Whatever the outcome of the soul-searching that spontaneously erupted in the wake of that killing, the questions being asked carry with them an enormously important lesson for us, if we're willing to listen. Theirs is the reaction of a healthy community, a healthy household: Something must be wrong when one of innocents, one of our not-yet-fully formed citizens, one of those in whom we invest our ideals and from whom we expect the realization of the promise of our nation, cracks under the pressure of our society and does dishonor to another, to himself, and to us in the bargain.

Note that nowhere in this process do we see a bloated politician calling for the death of this child and other miscreant 14-year olds. Note that vote-seekers did not leap forward to denounce this confused boy as the harbinger of a "predatory" crop of twisted, murderous youth.

The example the Japanese household offers here is one of a society which trusts, loves, honors and believes in the potential of its children to the degree that it is willing to critically examine its own behavior, its own choices, when presented with evidence that something is terribly amiss. Not only a demonstration of great inner strength, this is an exemplary act of extraordinary generosity by which their children will profit. And it is one we Americans, who tolerate the impoverishment of our children, then quail in the face of their sometimes violent reactions to that abuse, who now champion the imprisonment of youthful offenders with adults, who have executed more children in out death chambers than any other nation in the world, should give serious consideration.

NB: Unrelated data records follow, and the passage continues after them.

(** Field assignments. *)
Definition set_me_data x (s : St) : St :=
  mkState (me s) x (active_view s) (passive_view s) (config s)
    (shuffle_scheduled s) (rng s) (stats s) (pending_neighbor_requests s)
    (peer_data s) (alive_disconnect_peers s).
Definition set_active_view x (s : St) : St :=
  mkState (me s) (me_data s) x (passive_view s) (config s)
    (shuffle_scheduled s) (rng s) (stats s) (pending_neighbor_requests s)
    (peer_data s) (alive_disconnect_peers s).
Definition set_passive_view x (s : St) : St :=
  mkState (me s) (me_data s) (active_view s) x (config s)
    (shuffle_scheduled s) (rng s) (stats s) (pending_neighbor_requests s)
    (peer_data s) (alive_disconnect_peers s).
Definition set_shuffle_scheduled x (s : St) : St :=
  mkState (me s) (me_data s) (active_view s) (passive_view s) (config s)
    x (rng s) (stats s) (pending_neighbor_requests s)
    (peer_data s) (alive_disconnect_peers s).
Definition set_rng x (s : St) : St :=
  mkState (me s) (me_data s) (active_view s) (passive_view s) (config s)
    (shuffle_scheduled s) x (stats s) (pending_neighbor_requests s)
    (peer_data s) (alive_disconnect_peers s).
Definition set_stats x (s : St) : St :=
  mkState (me s) (me_data s) (active_view s) (passive_view s) (config s)
    (shuffle_scheduled s) (rng s) x (pending_neighbor_requests s)
    (peer_data s) (alive_disconnect_peers s).
Definition set_pending x (s : St) : St :=
  mkState (me s) (me_data s) (active_view s) (passive_view s) (config s)
    (shuffle_scheduled s) (rng s) (stats s) x
    (peer_data s) (alive_disconnect_peers s).
Definition set_peer_data x (s : St) : St :=
  mkState (me s) (me_data s) (active_view s) (passive_view s) (config s)
    (shuffle_scheduled s) (rng s) (stats s) (pending_neighbor_requests s)
    x (alive_disconnect_peers s).
Definition set_alive_disconnect x (s : St) : St :=
  mkState (me s) (me_data s) (active_view s) (passive_view s) (config s)
    (shuffle_scheduled s) (rng s) (stats s) (pending_neighbor_requests s)
    (peer_data s) x.

(** [State::new]. *)
Definition new (me : PI) (me_data : option PeerData) (config : Config) (rng : R) : St :=
  mkState me me_data is_new is_new config false rng Stats_default ∅ ∅ ∅.

(** A call that uses the generator, and a call that updates one set. *)
Definition with_rng {A} (op : R → A * R) : HM A := zoom rng set_rng op.
Definition on_active {A} (op : C → A * C) : HM A := zoom active_view set_active_view op.
Definition on_passive {A} (op : C → A * C) : HM A := zoom passive_view set_passive_view op.
Definition on_pending {A} (op : gset PI → A * gset PI) : HM A :=
  zoom pending_neighbor_requests set_pending op.
Definition on_alive_disconnect {A} (op : gset PI → A * gset PI) : HM A :=
  zoom alive_disconnect_peers set_alive_disconnect op.

(** [self.peer_data.remove(&peer)]. *)
Definition remove_peer_data (peer : PI) : HM (option PeerData) :=
  zoom peer_data set_peer_data (λ m, (m !! peer, delete peer m)).

(** [self.passive_view.remove_random(&mut self.rng)]. *)
Definition passive_remove_random : HM () := λ s,
  let '(_, c, r) := remove_random (passive_view s) (rng s) in
  Done () (set_rng r (set_passive_view c s)) [].

(** ** Helpers of the handlers *)

Definition peer_info (s : St) (id : PI) : PeerInfo PI :=
  mkPeerInfo id (peer_data s !! id).

Definition insert_peer_info (info : PeerInfo PI) : HM () :=
  match pi_data info with
  | Some data =>
      old ← remove_peer_data (pi_id info);
      let same := bool_decide (old = Some data) in
      when (negb same && negb (peer_data_is_empty data))
        (emit (OutPeerData (pi_id info) data)) ;;
      modify (λ s, set_peer_data (<[pi_id info := data]> (peer_data s)) s)
  | None => mret ()
  end.

Definition passive_is_full (s : St) : bool :=
  passive_view_capacity (config s) <=? is_len (passive_view s).

Definition active_is_full (s : St) : bool :=
  active_view_capacity (config s) <=? is_len (active_view s).

Definition add_passive (peer : PI) (data : option PeerData) : HM () :=
  insert_peer_info (mkPeerInfo peer data) ;;
  skip ← gets (λ s, is_contains peer (active_view s)
                    || is_contains peer (passive_view s)
                    || bool_decide (peer = me s));
  if (skip : bool) then mret () else
  full ← gets passive_is_full;
  when full passive_remove_random ;;
  on_passive (is_insert peer) ;;
  mret ().

Definition send_neighbor (peer : PI) (priority : Priority) : HM () :=
  inserted ← on_pending (hs_insert peer);
  when inserted
    (data ← gets me_data;
     emit (SendMessage peer (Neighbor priority data))).

Definition send_shuffle_reply (to : PI) (n : N) : HM () :=
  passive ← gets passive_view;
  nodes ← with_rng (shuffled_and_capped n passive);
  active ← gets active_view;
  nodes ← (if len nodes <? n
           then more ← with_rng (shuffled_and_capped (n - len nodes) active);
                mret (nodes ++ more)
           else mret nodes);
  infos ← gets (λ s, peer_info s <$> nodes);
  emit (SendMessage to (ShuffleReply infos)).

Definition send_disconnect (peer : PI) (alive : bool) : HM () :=
  cfg ← gets config;
  send_shuffle_reply peer
    (wrapping_add64 (shuffle_active_view_count cfg) (shuffle_passive_view_count cfg)) ;;
  emit (SendMessage peer (Disconnect alive false)) ;;
  emit (DisconnectPeer peer).

Definition refill_active_from_passive (skip_peers : list PI) : HM () :=
  enough ← gets (λ s, active_view_capacity (config s) <=?
                      is_len (active_view s) + ssize (pending_neighbor_requests s));
  if (enough : bool) then mret () else
  skip_peers ← gets (λ s, skip_peers ++ elements (pending_neighbor_requests s));
  passive ← gets passive_view;
  node ← with_rng (pick_random_without skip_peers passive);
  match node with
  | Some node =>
      none ← gets (λ s, is_empty (active_view s));
      send_neighbor node (if (none : bool) then High else Low) ;;
      timeout ← gets (λ s, neighbor_request_timeout (config s));
      emit (ScheduleTimer timeout (PendingNeighborRequest node))
  | None => mret ()
  end.

(** [self.active_view.remove_index(peer_index)] and what follows it. *)
Definition remove_active_by_index (peer_index : N) (reason : RemovalReason)
    : HM (option PI) :=
  removed ← on_active (remove_index peer_index);
  match removed with
  | Some peer =>
      emit (EmitEvent (NeighborDown peer)) ;;
      match reason with
      | Random => send_disconnect peer true
      | DisconnectReceived _ => emit (DisconnectPeer peer)
      | ConnectionClosed => emit (DisconnectPeer peer)
      end ;;
      keep_as_passive ← match reason with
                        | ConnectionClosed => on_alive_disconnect (hs_remove peer)
                        | DisconnectReceived is_alive => mret is_alive
                        | Random => mret true
                        end;
      when keep_as_passive
        (data ← remove_peer_data peer;
         add_passive peer data ;;
         when (match reason with ConnectionClosed => false | _ => true end)
           (on_alive_disconnect (hs_insert peer) ;; mret ())) ;;
      mret (Some peer)
  | None => mret None
  end.

Definition remove_active (peer : PI) (reason : RemovalReason) : HM () :=
  idx ← gets (λ s, is_get_index_of peer (active_view s));
  match idx with
  | Some idx =>
      removed ← remove_active_by_index idx reason;
      match removed with
      | Some removed_peer => refill_active_from_passive [removed_peer]
      | None => panic
      end
  | None => mret ()
  end.

Definition free_random_slot_in_active_view : HM () :=
  active ← gets active_view;
  index ← with_rng (pick_random_index active);
  match index with
  | Some index => remove_active_by_index index Random ;; mret ()
  | None => mret ()
  end.

Definition add_active_unchecked (peer : PI) (priority : Priority) (reply : bool) : HM () :=
  on_passive (IndexSet.remove peer) ;;
  inserted ← on_active (is_insert peer);
  when inserted
    (emit (EmitEvent (NeighborUp peer)) ;;
     when reply (send_neighbor peer priority)).

Definition add_active (peer : PI) (data : option PeerData) (priority : Priority)
    (reply : bool) : HM bool :=
  self ← gets (λ s, bool_decide (peer = me s));
  if (self : bool) then mret false else
  insert_peer_info (mkPeerInfo peer data) ;;
  known ← gets (λ s, is_contains peer (active_view s));
  if (known : bool) then when reply (send_neighbor peer priority) ;; mret true else
  full ← gets active_is_full;
  match priority, full with
  | High, is_full =>
      when is_full free_random_slot_in_active_view ;;
      add_active_unchecked peer High reply ;;
      mret true
  | Low, false => add_active_unchecked peer Low reply ;; mret true
  | Low, true => mret false
  end.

For you who value our children and insist upon their visibility, who recognize the responsibility we bear to protect this precious, defenseless cargo, I offer my thanks. And a thought:

Susan Griffin, in her book "A Chorus of Stones", writes of coming to grips with her history of childhood abuse and the discoveries that she made along the way.

"It is said that the close study of stone will reveal traces from fires suffered thousands of years ago... I am beginning to believe that we know everything, that all history, including the history of each family, is part of us, such that, when we hear any secret revealed, a secret about a grandfather, or an uncle, or a secret about the battle of Dresden in 1945, our lives are made suddenly clearer to us, as the unnatural heaviness of unspoken truth is dispersed. For perhaps we are like stones; our own history and the history of the world embedded in us, we hold a sorrow deep within and cannot weep until that history is sung."

For your willingness to speak the unspoken truths, for your willingness to sing those remarkable, wounded histories, I thank you.